I had cosmetic tattoos done on my eyebrows, and had ink injected under the skin, and I had a lot of swelling around my eyes afterwards. I had the swelling treated at a hospital, but I was told that I couldn't use health insurance for it. Why? Where can I send the bill for my treatment?
In this case, the swelling around your eyes for which you needed medical treatment resulted from the procedure of having ink put under your skin, so the symptoms appeared after the procedure carried out by the cosmetic tattoo practitioner, a third party (第三者 / daisansha). It seems that the hospital staff determined that when there is a third party (the injuring party, 加害者 / kagaisha) who has caused the injury or illness, the injury or illness cannot be directly covered by health insurance at a hospital.
This is because when an injury is caused by a third party (the injuring party), in principle it is considered that the injuring party should bear the cost of medical treatment, for example when one is injured in a car accident, or a fight, or by a falling object on a building site, or when bitten by another person's dog, and so on.
However, even in situations where an injury was caused by a third party, it is still possible to receive treatment on health insurance, as long as the injury was not sustained at work or when commuting to or from work (these will be work-related injuries, 労災 / rōsai). To do this, one must state at the hospital counter that the injury was caused by a third party, and also submit a Notification of Injury by Act of a Third Party (第三者の行為による傷病届 / daisansha no kōi ni yoru shōbyō todoke) to the health insurance provider (保険者 / hokensha). The health insurance provider will then request payment of the related medical expenses from the third party.

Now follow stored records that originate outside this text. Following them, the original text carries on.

Lemma include_parsed pre src rest :
  item_ok (IncludeTag src) = true →
  parse_esi_include (pre ++ print_item (IncludeTag src) ++ rest) (length pre)
  = Some (src, length pre + length (print_item (IncludeTag src))).
Proof.
  intros Hok. cbn [item_ok] in Hok. bool_to_prop.
  match goal with H : bool_decide _ = true |- _ => apply bool_decide_eq_true in H; rename H into Hq end.
  match goal with H : contains _ _ = false |- _ => rename H into Hc end.
  match goal with H : utf8_valid _ = true |- _ => rename H into Hu end.
  set (open := str "<esi:include src=" ++ [x22]).
  assert (print_item (IncludeTag src) ++ rest = (open ++ src ++ [x22]) ++ str "/>" ++ rest) as Ep.
  { unfold print_item, open. by rewrite <-!app_assoc. }
  unfold parse_esi_include. rewrite Ep, find_bytes_app by done.
  rewrite tag_close_quoted; [|vm_compute; set_solver|done]. cbn [fmap option_fmap option_map mbind option_bind].
  rewrite (byte_slice_app pre (open ++ src ++ [x22])) by (done || lia).
  rewrite (find_bytes_app [] (open ++ src ++ [x22])) by done.
  assert (position_of (str "src=" ++ [x22]) (open ++ src ++ [x22]) = Some 13) as ->.
  { change open with (str "<esi:include " ++ (str "src=" ++ [x22])). rewrite <-app_assoc.
    apply (position_of_found x73 (str "rc=" ++ [x22])); [vm_compute; set_solver|done]. }
  cbn [fmap option_fmap option_map mbind option_bind]. change (13 + length (@nil byte) + 5) with (length open).
  rewrite find_bytes_app by done.
  assert (position_of [x22] (src ++ [x22]) = Some (length src)) as ->.
  { rewrite position_of_split. pose proof (split_once_first x22 [] src [] Hq) as H. rewrite app_nil_r in H. by rewrite H. }
  cbn [fmap option_fmap option_map mbind option_bind]. rewrite (byte_slice_app open src) by (done || lia).
  unfold from_utf8. rewrite Hu. cbn [mbind option_bind]. do 2 f_equal. unfold print_item, open. rewrite !length_app. simpl. lia.
Qed.

Lemma remove_parsed pre c rest :
  item_ok (RemoveTag c) = true →
  parse_esi_remove (pre ++ print_item (RemoveTag c) ++ rest) (length pre)
  = Some (length pre + length (print_item (RemoveTag c))).
Proof.
  intros Hok. cbn [item_ok] in Hok. bool_to_prop. apply not_contains in Hok. unfold parse_esi_remove.
  rewrite find_bytes_app by done.
  assert (print_item (RemoveTag c) ++ rest = (str "<esi:remove>" ++ c) ++ str "</esi:remove>" ++ rest) as ->.
  { unfold print_item. by rewrite <-!app_assoc. }
  rewrite (position_of_found x3c (str "/esi:remove>")); [|vm_compute; set_solver|].
  - cbn [fmap option_fmap option_map mbind option_bind]. f_equal. unfold print_item. rewrite !length_app. simpl. lia.
  - change (str "<esi:remove>" ++ c) with (x3c :: str "esi:remove>" ++ c). rewrite split_once_eq.
    change (strip_prefix _ _) with (@None bytes). cbv iota. rewrite split_once_prefix; [done|vm_compute; set_solver|done].
Qed.

Lemma comment_parsed pre t rest :
  item_ok (CommentTag t) = true →
  parse_esi_comment (pre ++ print_item (CommentTag t) ++ rest) (length pre)
  = Some (length pre + length (print_item (CommentTag t))).
Proof.
  intros Hok. cbn [item_ok] in Hok. bool_to_prop. unfold parse_esi_comment. rewrite find_bytes_app by done.
  assert (print_item (CommentTag t) ++ rest = ((str "<esi:comment text=" ++ [x22]) ++ t ++ [x22]) ++ str "/>" ++ rest) as ->.
  { unfold print_item. by rewrite <-!app_assoc. }
  rewrite tag_close_quoted; [|vm_compute; set_solver|done]. cbn [fmap option_fmap option_map mbind option_bind].
  f_equal. unfold print_item. rewrite !length_app. simpl. lia.
Qed.

Lemma push_literal_nil fs : push_literal fs [] = fs.
Proof. done. Qed.

Definition tag_body (tag : esi_item) : bytes :=
  match tag with
  | IncludeTag src => str "include src=" ++ [x22] ++ src ++ [x22] ++ str "/>"
  | RemoveTag c => str "remove>" ++ c ++ str "</esi:remove>"
  | CommentTag t => str "comment text=" ++ [x22] ++ t ++ [x22] ++ str "/>"
  | Text _ => []
  end.

Lemma print_tag tag : is_tag tag = true → print_item tag = str "<esi:" ++ tag_body tag.
Proof. by destruct tag. Qed.

(** One round reads the text up to a tag and the tag. *)
Lemma esi_step_tag pre s tag rest fs :
  is_tag tag = true → item_ok tag = true → contains (str "<esi:") s = false →
  esi_step (pre ++ s ++ print_item tag ++ rest) (length pre) fs
  = (add_item (push_literal fs s) tag, Some (length pre + length s + length (print_item tag))).
Proof.
  intros Htag Hok Hs%not_contains. set (body := pre ++ s ++ print_item tag ++ rest).
  pose proof (print_tag tag Htag) as Et.
  assert (find_bytes body (str "<esi:") (length pre) = Some (length (pre ++ s))) as Hfind.
  { subst body. rewrite find_bytes_app by done. rewrite Et, <-app_assoc.
    rewrite (position_of_found x3c (str "esi:")) by (done || (vm_compute; set_solver)). cbn. f_equal. rewrite length_app. lia. }
  assert (drop (length (pre ++ s) + 5) body = tag_body tag ++ rest) as Hdrop.
  { subst body. rewrite app_assoc, <-drop_drop, drop_app_length, Et. done. }
  assert ((if length pre <? length (pre ++ s) then push_literal fs (byte_slice body (length pre) (length (pre ++ s))) else fs)
          = push_literal fs s) as Hlit.
  { rewrite length_app. destruct s as [|c s]; [by rewrite Nat.add_0_r, Nat.ltb_irrefl|].
    rewrite (proj2 (Nat.ltb_lt _ _)) by (simpl; lia). subst body. by rewrite byte_slice_app. }
  unfold esi_step. rewrite Hfind, Hlit, Hdrop. subst body. rewrite (app_assoc pre s), <-(length_app pre s).
  destruct tag as [|src|c|tx]; [done| | |].
  - change (starts_with (str "include") _) with true. by rewrite include_parsed.
  - change (starts_with (str "include") _) with false. change (starts_with (str "remove") _) with true.
    by rewrite remove_parsed.
  - change (starts_with (str "include") _) with false. change (starts_with (str "remove") _) with false.
    change (starts_with (str "comment") _) with true. by rewrite comment_parsed.
Qed.

Lemma esi_step_last pre s fs :
  contains (str "<esi:") s = false → esi_step (pre ++ s) (length pre) fs = (push_literal fs s, None).
Proof.
  intros Hs%not_contains. unfold esi_step. rewrite find_bytes_app by done. rewrite position_of_split, Hs. cbn.
  by rewrite drop_app_length.
Qed.

Lemma tag_length tag : is_tag tag = true → 0 < length (print_item tag).
Proof. destruct tag; [done|simpl; lia..]. Qed.

Lemma esi_loop_end fuel body fs : esi_loop fuel body (length body) fs = Some fs.
Proof. destruct fuel; simpl; by rewrite Nat.ltb_irrefl. Qed.

Lemma esi_loop_round fuel pre s fs :
  s ≠ [] → esi_loop (S fuel) (pre ++ s) (length pre) fs
  = match esi_step (pre ++ s) (length pre) fs with
    | (fs, None) => Some fs
    | (fs, Some pos) => esi_loop fuel (pre ++ s) pos fs
    end.
Proof.
  intros Hs. cbn [esi_loop]. rewrite (proj2 (Nat.ltb_lt _ _)); [done|]. rewrite length_app. destruct s; [done|simpl; lia].
Qed.

Lemma text_ok s : item_ok (Text s) = true → s ≠ [] ∧ contains (str "<esi:") s = false.
Proof. cbn. intros [Hs Hc]%andb_true_iff. apply negb_true_iff in Hs, Hc. by apply bool_decide_eq_false in Hs. Qed.

(** Text, then a tag, then the rest of the document. *)
Lemma loop_tag fuel pre s tag rest fs out :
  is_tag tag = true → item_ok tag = true → contains (str "<esi:") s = false →
  length (s ++ print_item tag ++ rest) ≤ fuel →
  (∀ fuel pre fs, length rest ≤ fuel → esi_loop fuel (pre ++ rest) (length pre) fs = Some (out fs)) →
  esi_loop fuel (pre ++ s ++ print_item tag ++ rest) (length pre) fs = Some (out (add_item (push_literal fs s) tag)).
Proof.
  intros Htag Hok Hs Hf Hrest. pose proof (tag_length tag Htag) as Hl. rewrite !length_app in Hf.
  destruct fuel as [|fuel]; [lia|].
  rewrite esi_loop_round by (intros E; apply (f_equal length) in E; rewrite !length_app in E; simpl in E; lia).
  rewrite esi_step_tag by done. specialize (Hrest fuel (pre ++ s ++ print_item tag) (add_item (push_literal fs s) tag)).
  rewrite <-!app_assoc, !length_app in Hrest. rewrite <-Nat.add_assoc. apply Hrest. lia.
Qed.

Lemma loop_doc doc : ∀ fuel pre fs,
  doc_ok doc = true → length (print_doc doc) ≤ fuel →
  esi_loop fuel (pre ++ print_doc doc) (length pre) fs = Some (foldl add_item fs doc).
Proof.
  induction doc as [doc IH] using (well_founded_induction (well_founded_ltof _ length)). unfold ltof in IH.
  intros fuel pre fs Hok Hf. destruct doc as [|i doc].
  { unfold print_doc. cbn. rewrite app_nil_r. apply esi_loop_end. }
  destruct (is_tag i) eqn:Ht.
  - assert (item_ok i && doc_ok doc = true) as [Hi Hd]%andb_true_iff by (by destruct i).
    apply (loop_tag fuel pre [] i (print_doc doc) fs (λ fs, foldl add_item fs doc)); try done.
    intros fuel' pre' fs' Hf'. apply IH; [simpl; lia|done|done].
  - destruct i as [s| | |]; try done. destruct doc as [|j doc].
    + cbn [doc_ok] in Hok. apply andb_true_iff in Hok as [[Hne Hs]%text_ok _].
      unfold print_doc in *. cbn in Hf |- *. rewrite app_nil_r in Hf |- *.
      destruct fuel as [|fuel]; [destruct s; [done|simpl in Hf; lia]|].
      rewrite esi_loop_round by done. by rewrite esi_step_last.
    + assert (is_tag j = true ∧ item_ok (Text s) && (item_ok j && doc_ok doc) = true)
        as (Hj & [[Hne Hs]%text_ok [Hjok Hd]%andb_true_iff]%andb_true_iff) by (by destruct j).
      apply (loop_tag fuel pre s j (print_doc doc) fs (λ fs, foldl add_item fs doc)); try done.
      intros fuel' pre' fs' Hf'. apply IH; [simpl; lia|done|done].
Qed.

(** ** What a document means *)

Lemma push_literal_render (f : EsiFragment.t → bytes) fs d :
  (∀ s, f (EsiFragment.Literal s) = s) → concat (f <$> push_literal fs d) = concat (f <$> fs) ++ d.
Proof.
  intros Hf. unfold push_literal. destruct d as [|c d]; [by rewrite app_nil_r|].
  destruct (last fs) as [[e| |]|] eqn:El; try (by rewrite fmap_app, concat_app; cbn; rewrite Hf, app_nil_r).
  apply last_Some in El as [l ->]. rewrite length_app, Nat.add_sub, take_app_length, !fmap_app, !concat_app. cbn.
  by rewrite !Hf, !app_nil_r, <-app_assoc.
Qed.

Lemma fold_render (f : EsiFragment.t → bytes) doc : ∀ fs,
  (∀ s, f (EsiFragment.Literal s) = s) → f EsiFragment.Remove = [] →
  concat (f <$> foldl add_item fs doc) = concat (f <$> fs) ++ concat (meaning (λ src, f (EsiFragment.Include src)) <$> doc).
Proof.
  intros fs Hl Hr. revert fs. induction doc as [|i doc IH]; intros fs; [cbn; by rewrite app_nil_r|].
  cbn [foldl fmap list_fmap concat]. rewrite IH, app_assoc. f_equal. destruct i; cbn [add_item meaning].
  - by apply push_literal_render.
  - rewrite fmap_app, concat_app. cbn. by rewrite app_nil_r.
  - rewrite fmap_app, concat_app. cbn. by rewrite Hr.
  - by rewrite app_nil_r.
Qed.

In this case, where you haven't used health insurance for the medical treatment expenses, the responsibility of the cosmetic tattoo practitioner will be questioned, so you will need items of evidence demonstrating the causal relationship between your symptoms and the cosmetic procedure, and you will need to negotiate with the practitioner. To ensure that the negotiation goes smoothly, it is a good idea to seek a legal consultation with a lawyer, and other advice from an expert.
Incidentally, cosmetic tattooing is considered a medical procedure in Japan. If you have an issue with a particular practitioner, consult the public health center (保健所 / hokenjo) with jurisdiction over practitioner's premises.